Oasis is now in use in over 1200 nursing homes in several states, helping residents with dementia enjoy a higher quality of life.
Oasis 2.0 is a unique approach to achieving collaborative, interdisciplinary person-directed care.
Staff who went through the original training dubbed it “Oasis” because it captured the sense of calm and safety they felt -- even in difficult situations.
Based on author Susan Wehry MD's 30 years of experience and informed by the research of Thomas Kitwood and Jiska Cohen-Mansfield, Oasis helps staff deliver competent and compassionate care. Oasis helps nursing homes complete their culture change journey from patienthood to personhood.

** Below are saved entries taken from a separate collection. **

(* ================================================================== *)
(** * The weighted MSE loss on tensors of different sizes *)
(* ================================================================== *)

Module BroadcastFacts.
Import Loss SpecWords LossFacts.

Lemma concat_repeat_singleton {A} (x : A) n :
  concat (repeat [x] n) = repeat x n.
Proof. induction n as [|n IH]; simpl; [reflexivity | now rewrite IH]. Qed.

Lemma expand_data_one n x : expand_data [1] [n] [x] = Some (repeat x n).
Proof.
  cbn [expand_data]. destruct (Nat.eqb_spec 1 n) as [<-|Hn].
  - reflexivity.
  - cbn. now rewrite concat_repeat_singleton.
Qed.

Lemma chunks_singletons (d : list float) :
  chunks (length d) 1 d = map (fun x => [x]) d.
Proof. induction d as [|x d IH]; simpl; [reflexivity | now rewrite IH]. Qed.

Lemma sequence_opt_map_total {A B} (g : A -> B) (l : list A) :
  sequence_opt (map (fun c => Some (g c)) l) = Some (map g l).
Proof. induction l as [|c l IH]; simpl; [reflexivity | now rewrite IH]. Qed.

Lemma expand_data_column d :
  expand_data [length d; 1] [length d; length d] d
  = Some (flat_map (fun x => repeat x (length d)) d).
Proof.
  change (expand_data [length d; 1] [length d; length d] d)
    with (if (length d =? length d)%nat
          then option_map (@concat float)
                 (sequence_opt
                    (map (expand_data [1] [length d])
                         (chunks (length d) (numel [1]) d)))
          else if (length d =? 1)%nat
               then option_map (fun r => concat (repeat r (length d)))
                      (expand_data [1] [length d] d)
               else None).
  rewrite Nat.eqb_refl. replace (numel [1]) with 1 by reflexivity.
  rewrite chunks_singletons, map_map.
  rewrite (map_ext _ (fun x => Some (repeat x (length d))))
    by (intros x; apply expand_data_one).
  rewrite sequence_opt_map_total. cbn [option_map].
  now rewrite flat_map_concat_map.
Qed.

(** A column of [n] elements expanded to [n] columns: every element [n]
    times. *)
Lemma expand_column n d :
  length d = n ->
  expand (mkTensor [n; 1] d) [n; n]
  = Ok (mkTensor [n; n] (flat_map (fun x => repeat x n) d)).
Proof.
  intros <-. unfold expand. cbn [shape data length Nat.ltb Nat.leb Nat.sub
                                  skipn firstn numel fold_right].
  rewrite expand_data_column. cbn [repeat concat].
  now rewrite app_nil_r.
Qed.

Most importantly, Oasis helps residents achieve the highest quality of life.
A new study on Oasis was published in the Journal of the American Medical Association (JAMA).
Abstract and full text:
http://jamanetwork.com/journals/jamainternalmedicine/article-abstract/2618819
Key points:
Question
Can nursing homes reduce antipsychotic use by training staff that behavioral and psychological symptoms of dementia are the communication of unmet resident needs?
Findings
This quasi-experimental longitudinal study of the OASIS communication training program examined antipsychotic use before and after intervention training in 93 nursing homes. OASIS nursing homes had greater antipsychotic use reductions compared with 831 nonintervention nursing homes, but this influence waned over time.
Meaning
Training nursing home staff to understand challenging resident behavior as the communication of unmet needs can reduce antipsychotic use, but training needs to be reinforced for a sustained influence.